• _Work instructions_: Exactly the lines below from the one with "(* ===== verification/Server.v ===== *)" up to and including the one with "(** ** The socket *)" make up the answer, with nothing else added.

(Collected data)
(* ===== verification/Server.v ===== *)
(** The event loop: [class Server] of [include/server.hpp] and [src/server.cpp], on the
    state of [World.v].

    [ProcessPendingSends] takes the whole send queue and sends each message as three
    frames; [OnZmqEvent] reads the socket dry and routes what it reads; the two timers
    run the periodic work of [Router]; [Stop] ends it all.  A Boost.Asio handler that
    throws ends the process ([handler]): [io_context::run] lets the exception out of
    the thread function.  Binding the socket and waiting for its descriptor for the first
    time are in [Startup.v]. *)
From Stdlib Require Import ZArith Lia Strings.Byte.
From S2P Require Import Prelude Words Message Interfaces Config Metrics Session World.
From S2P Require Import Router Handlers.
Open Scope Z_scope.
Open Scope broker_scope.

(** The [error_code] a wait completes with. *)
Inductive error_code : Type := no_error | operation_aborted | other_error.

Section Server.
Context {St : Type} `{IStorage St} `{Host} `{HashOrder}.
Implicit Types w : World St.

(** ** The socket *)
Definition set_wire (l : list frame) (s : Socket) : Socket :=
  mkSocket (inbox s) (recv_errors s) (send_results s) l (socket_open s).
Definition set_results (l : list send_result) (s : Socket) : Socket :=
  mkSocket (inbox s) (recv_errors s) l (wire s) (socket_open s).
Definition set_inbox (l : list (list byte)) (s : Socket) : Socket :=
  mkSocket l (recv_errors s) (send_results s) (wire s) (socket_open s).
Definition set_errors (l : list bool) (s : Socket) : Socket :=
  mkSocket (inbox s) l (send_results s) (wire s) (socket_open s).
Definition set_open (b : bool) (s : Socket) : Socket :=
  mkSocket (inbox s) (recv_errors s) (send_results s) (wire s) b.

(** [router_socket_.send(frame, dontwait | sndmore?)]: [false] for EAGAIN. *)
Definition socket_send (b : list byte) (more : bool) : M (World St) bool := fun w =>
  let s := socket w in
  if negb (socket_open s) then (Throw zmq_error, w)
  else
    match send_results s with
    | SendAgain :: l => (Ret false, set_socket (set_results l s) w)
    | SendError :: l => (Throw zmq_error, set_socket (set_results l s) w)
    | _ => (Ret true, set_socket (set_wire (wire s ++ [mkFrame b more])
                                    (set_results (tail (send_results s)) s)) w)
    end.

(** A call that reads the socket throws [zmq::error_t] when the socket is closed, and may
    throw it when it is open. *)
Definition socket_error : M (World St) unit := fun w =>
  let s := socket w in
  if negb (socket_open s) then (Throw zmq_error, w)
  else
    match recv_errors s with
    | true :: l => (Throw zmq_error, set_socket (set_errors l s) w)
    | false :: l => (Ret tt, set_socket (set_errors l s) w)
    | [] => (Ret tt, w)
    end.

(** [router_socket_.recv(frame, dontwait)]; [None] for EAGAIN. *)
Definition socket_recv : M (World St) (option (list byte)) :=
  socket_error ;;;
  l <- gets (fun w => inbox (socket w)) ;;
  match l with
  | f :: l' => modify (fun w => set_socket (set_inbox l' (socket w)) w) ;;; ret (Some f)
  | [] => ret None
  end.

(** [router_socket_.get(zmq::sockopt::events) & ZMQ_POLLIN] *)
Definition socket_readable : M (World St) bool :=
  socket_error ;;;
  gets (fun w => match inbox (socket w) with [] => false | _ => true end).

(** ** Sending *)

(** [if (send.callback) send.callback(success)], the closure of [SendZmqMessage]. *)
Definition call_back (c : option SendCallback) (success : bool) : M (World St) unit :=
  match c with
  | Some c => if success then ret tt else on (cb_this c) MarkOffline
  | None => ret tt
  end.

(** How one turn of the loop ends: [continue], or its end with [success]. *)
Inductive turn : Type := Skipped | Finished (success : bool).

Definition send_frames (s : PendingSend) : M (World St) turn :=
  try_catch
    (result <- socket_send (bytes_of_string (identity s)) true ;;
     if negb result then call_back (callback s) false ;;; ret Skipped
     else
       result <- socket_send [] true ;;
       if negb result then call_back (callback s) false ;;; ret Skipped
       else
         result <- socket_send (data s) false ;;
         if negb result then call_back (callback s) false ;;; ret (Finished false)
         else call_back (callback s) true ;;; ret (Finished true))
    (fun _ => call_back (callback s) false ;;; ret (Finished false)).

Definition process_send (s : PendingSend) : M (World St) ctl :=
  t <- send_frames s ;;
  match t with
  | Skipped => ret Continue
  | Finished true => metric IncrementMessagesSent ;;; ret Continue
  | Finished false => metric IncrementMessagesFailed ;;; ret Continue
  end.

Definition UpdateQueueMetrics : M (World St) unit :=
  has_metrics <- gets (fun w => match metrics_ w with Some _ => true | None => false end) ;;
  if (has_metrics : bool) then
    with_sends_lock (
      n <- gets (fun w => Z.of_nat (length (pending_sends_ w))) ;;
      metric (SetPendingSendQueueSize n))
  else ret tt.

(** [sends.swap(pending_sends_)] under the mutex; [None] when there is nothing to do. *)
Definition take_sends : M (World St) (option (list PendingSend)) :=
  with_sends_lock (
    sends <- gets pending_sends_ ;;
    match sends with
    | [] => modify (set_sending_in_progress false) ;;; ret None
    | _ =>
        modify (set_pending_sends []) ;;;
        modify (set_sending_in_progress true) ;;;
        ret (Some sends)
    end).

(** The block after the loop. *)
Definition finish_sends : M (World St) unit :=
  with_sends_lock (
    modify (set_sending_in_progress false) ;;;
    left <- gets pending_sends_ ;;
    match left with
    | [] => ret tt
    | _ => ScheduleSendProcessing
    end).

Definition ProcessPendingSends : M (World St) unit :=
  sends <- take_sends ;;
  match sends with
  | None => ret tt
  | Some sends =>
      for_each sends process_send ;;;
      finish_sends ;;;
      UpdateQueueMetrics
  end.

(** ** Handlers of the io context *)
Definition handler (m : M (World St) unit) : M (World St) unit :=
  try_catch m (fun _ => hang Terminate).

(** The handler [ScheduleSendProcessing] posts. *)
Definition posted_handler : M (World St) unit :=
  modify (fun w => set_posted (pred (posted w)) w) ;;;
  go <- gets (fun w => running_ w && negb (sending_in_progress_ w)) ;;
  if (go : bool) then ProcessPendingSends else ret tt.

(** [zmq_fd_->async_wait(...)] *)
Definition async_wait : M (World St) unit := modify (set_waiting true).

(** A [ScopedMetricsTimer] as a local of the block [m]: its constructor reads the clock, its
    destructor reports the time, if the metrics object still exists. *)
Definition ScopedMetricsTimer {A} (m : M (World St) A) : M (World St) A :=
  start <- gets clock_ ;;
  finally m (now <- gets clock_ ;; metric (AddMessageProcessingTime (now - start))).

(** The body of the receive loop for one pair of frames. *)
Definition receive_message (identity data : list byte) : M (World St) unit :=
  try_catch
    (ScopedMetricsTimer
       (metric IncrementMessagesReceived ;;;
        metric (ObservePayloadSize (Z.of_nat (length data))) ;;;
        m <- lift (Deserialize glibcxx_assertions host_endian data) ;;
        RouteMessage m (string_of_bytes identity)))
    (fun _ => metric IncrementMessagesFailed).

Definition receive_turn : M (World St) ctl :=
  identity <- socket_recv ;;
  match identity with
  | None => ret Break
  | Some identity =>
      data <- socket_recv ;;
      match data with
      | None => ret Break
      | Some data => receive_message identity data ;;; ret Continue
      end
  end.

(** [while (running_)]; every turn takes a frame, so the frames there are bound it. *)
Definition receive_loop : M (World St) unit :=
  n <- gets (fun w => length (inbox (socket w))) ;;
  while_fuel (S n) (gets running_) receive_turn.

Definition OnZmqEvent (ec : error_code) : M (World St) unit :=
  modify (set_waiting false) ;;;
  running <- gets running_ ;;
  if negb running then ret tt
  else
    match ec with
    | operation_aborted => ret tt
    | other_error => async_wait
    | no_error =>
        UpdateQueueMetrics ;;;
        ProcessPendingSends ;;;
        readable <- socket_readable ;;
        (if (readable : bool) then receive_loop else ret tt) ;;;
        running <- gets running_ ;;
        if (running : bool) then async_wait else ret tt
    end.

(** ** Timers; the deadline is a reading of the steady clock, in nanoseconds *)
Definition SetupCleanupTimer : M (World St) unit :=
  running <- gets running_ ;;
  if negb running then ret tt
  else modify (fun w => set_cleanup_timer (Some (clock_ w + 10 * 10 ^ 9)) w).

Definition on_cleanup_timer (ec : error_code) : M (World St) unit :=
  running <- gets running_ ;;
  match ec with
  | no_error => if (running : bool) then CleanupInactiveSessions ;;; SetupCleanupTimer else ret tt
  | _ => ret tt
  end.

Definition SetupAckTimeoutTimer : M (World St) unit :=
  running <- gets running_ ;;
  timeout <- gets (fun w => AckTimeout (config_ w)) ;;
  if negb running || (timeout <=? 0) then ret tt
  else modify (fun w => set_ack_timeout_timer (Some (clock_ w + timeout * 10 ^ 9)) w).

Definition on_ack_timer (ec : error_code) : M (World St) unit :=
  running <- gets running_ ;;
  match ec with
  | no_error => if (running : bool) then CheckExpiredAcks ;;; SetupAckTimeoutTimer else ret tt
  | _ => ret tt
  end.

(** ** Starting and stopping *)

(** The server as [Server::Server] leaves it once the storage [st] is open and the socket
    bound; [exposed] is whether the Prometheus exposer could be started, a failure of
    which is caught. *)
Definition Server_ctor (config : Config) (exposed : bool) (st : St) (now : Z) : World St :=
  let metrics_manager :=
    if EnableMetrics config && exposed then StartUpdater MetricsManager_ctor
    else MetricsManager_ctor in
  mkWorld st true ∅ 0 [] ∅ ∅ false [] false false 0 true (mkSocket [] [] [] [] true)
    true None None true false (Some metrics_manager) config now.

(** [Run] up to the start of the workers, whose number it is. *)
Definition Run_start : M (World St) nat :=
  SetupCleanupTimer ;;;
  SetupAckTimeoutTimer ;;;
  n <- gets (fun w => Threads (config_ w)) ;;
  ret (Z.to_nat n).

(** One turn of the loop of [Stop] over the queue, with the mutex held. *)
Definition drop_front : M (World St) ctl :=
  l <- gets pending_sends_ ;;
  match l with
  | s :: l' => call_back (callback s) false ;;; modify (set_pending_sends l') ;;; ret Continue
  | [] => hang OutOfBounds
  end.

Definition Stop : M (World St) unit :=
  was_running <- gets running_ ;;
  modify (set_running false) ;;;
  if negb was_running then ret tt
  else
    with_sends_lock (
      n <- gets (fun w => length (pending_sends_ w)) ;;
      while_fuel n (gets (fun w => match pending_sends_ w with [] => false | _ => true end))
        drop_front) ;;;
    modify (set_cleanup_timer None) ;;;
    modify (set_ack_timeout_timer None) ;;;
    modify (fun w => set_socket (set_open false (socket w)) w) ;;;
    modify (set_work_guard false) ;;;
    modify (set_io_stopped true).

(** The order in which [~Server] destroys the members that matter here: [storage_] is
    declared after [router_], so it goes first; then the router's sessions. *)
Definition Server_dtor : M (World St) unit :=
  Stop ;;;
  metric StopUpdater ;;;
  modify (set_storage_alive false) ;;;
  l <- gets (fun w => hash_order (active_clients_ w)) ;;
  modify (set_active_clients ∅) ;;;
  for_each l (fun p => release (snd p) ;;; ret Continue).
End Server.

* * *

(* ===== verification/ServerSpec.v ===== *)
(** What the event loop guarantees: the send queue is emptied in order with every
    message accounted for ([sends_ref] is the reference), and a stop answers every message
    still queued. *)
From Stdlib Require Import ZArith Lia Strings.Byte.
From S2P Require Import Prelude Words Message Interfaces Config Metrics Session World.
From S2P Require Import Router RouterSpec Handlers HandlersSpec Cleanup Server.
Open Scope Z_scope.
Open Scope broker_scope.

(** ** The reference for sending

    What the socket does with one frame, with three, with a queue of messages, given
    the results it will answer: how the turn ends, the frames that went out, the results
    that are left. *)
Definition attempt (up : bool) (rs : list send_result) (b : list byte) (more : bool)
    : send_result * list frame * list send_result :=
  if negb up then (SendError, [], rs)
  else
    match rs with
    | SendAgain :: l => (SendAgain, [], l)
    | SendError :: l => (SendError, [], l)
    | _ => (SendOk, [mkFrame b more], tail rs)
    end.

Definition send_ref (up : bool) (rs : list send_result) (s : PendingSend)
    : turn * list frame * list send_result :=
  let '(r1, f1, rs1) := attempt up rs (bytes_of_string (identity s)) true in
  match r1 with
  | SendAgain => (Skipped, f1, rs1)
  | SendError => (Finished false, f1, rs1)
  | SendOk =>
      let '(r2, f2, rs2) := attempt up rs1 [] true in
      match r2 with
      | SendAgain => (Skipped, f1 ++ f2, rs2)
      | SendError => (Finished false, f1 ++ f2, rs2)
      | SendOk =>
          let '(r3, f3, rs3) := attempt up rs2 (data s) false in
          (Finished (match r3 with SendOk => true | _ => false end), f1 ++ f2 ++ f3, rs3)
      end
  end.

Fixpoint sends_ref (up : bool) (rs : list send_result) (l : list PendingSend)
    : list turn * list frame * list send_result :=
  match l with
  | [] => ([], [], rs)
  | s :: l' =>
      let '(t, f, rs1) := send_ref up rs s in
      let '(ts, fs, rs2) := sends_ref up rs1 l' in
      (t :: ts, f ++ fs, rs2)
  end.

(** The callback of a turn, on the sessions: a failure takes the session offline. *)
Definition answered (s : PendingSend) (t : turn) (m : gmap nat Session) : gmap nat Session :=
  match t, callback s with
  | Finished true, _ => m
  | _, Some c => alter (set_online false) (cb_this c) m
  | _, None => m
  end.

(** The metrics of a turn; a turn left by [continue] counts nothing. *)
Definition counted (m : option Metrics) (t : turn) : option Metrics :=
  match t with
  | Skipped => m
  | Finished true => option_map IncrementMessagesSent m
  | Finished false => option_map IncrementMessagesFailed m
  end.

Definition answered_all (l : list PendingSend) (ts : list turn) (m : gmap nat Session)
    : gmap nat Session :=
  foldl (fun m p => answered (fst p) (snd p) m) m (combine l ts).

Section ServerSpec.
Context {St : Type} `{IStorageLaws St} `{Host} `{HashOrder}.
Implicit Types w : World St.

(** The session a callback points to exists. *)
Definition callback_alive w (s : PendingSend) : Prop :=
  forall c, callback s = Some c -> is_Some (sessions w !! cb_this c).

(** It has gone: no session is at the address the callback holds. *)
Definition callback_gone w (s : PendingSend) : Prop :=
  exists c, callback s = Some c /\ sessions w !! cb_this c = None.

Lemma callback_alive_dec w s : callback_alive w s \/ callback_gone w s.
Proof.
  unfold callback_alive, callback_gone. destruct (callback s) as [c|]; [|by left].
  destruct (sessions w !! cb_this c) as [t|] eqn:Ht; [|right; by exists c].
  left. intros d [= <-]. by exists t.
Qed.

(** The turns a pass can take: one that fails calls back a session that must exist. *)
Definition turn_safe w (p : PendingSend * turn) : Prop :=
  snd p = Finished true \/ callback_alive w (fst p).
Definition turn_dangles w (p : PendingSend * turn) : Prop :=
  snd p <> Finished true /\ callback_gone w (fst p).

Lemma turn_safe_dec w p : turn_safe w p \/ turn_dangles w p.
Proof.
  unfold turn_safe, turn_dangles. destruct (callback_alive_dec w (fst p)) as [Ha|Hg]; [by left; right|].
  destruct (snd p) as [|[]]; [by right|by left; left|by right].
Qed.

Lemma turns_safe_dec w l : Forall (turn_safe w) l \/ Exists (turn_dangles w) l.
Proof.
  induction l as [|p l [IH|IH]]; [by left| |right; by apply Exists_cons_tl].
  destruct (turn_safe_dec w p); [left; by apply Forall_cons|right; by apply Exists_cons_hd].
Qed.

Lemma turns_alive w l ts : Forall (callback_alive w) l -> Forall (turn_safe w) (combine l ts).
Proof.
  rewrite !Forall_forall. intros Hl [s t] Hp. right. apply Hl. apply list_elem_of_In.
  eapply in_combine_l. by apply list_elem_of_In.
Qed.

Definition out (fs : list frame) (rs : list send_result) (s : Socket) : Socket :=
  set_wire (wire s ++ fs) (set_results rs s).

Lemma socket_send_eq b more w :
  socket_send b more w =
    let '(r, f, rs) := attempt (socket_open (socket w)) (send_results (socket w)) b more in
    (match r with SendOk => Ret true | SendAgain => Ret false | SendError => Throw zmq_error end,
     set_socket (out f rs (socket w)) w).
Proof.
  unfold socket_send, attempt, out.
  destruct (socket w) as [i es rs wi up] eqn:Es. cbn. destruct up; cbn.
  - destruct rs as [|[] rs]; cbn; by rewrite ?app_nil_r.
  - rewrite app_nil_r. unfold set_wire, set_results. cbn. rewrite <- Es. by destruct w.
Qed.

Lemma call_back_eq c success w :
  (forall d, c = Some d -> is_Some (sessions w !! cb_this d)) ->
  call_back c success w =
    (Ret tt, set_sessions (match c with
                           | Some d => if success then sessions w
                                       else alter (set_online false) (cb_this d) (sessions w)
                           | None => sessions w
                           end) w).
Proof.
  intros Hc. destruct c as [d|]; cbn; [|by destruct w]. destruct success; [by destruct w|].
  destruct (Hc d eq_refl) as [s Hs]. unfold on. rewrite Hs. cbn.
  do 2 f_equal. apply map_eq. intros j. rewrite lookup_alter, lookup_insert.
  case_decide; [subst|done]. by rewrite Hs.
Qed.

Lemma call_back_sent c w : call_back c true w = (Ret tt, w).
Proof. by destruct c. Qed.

• _Task result_:
(* ===== verification/Server.v ===== *)
(** The event loop: [class Server] of [include/server.hpp] and [src/server.cpp], on the
    state of [World.v].

    [ProcessPendingSends] takes the whole send queue and sends each message as three
    frames; [OnZmqEvent] reads the socket dry and routes what it reads; the two timers
    run the periodic work of [Router]; [Stop] ends it all.  A Boost.Asio handler that
    throws ends the process ([handler]): [io_context::run] lets the exception out of
    the thread function.  Binding the socket and waiting for its descriptor for the first
    time are in [Startup.v]. *)
From Stdlib Require Import ZArith Lia Strings.Byte.
From S2P Require Import Prelude Words Message Interfaces Config Metrics Session World.
From S2P Require Import Router Handlers.
Open Scope Z_scope.
Open Scope broker_scope.

(** The [error_code] a wait completes with. *)
Inductive error_code : Type := no_error | operation_aborted | other_error.

Section Server.
Context {St : Type} `{IStorage St} `{Host} `{HashOrder}.
Implicit Types w : World St.

(** ** The socket *)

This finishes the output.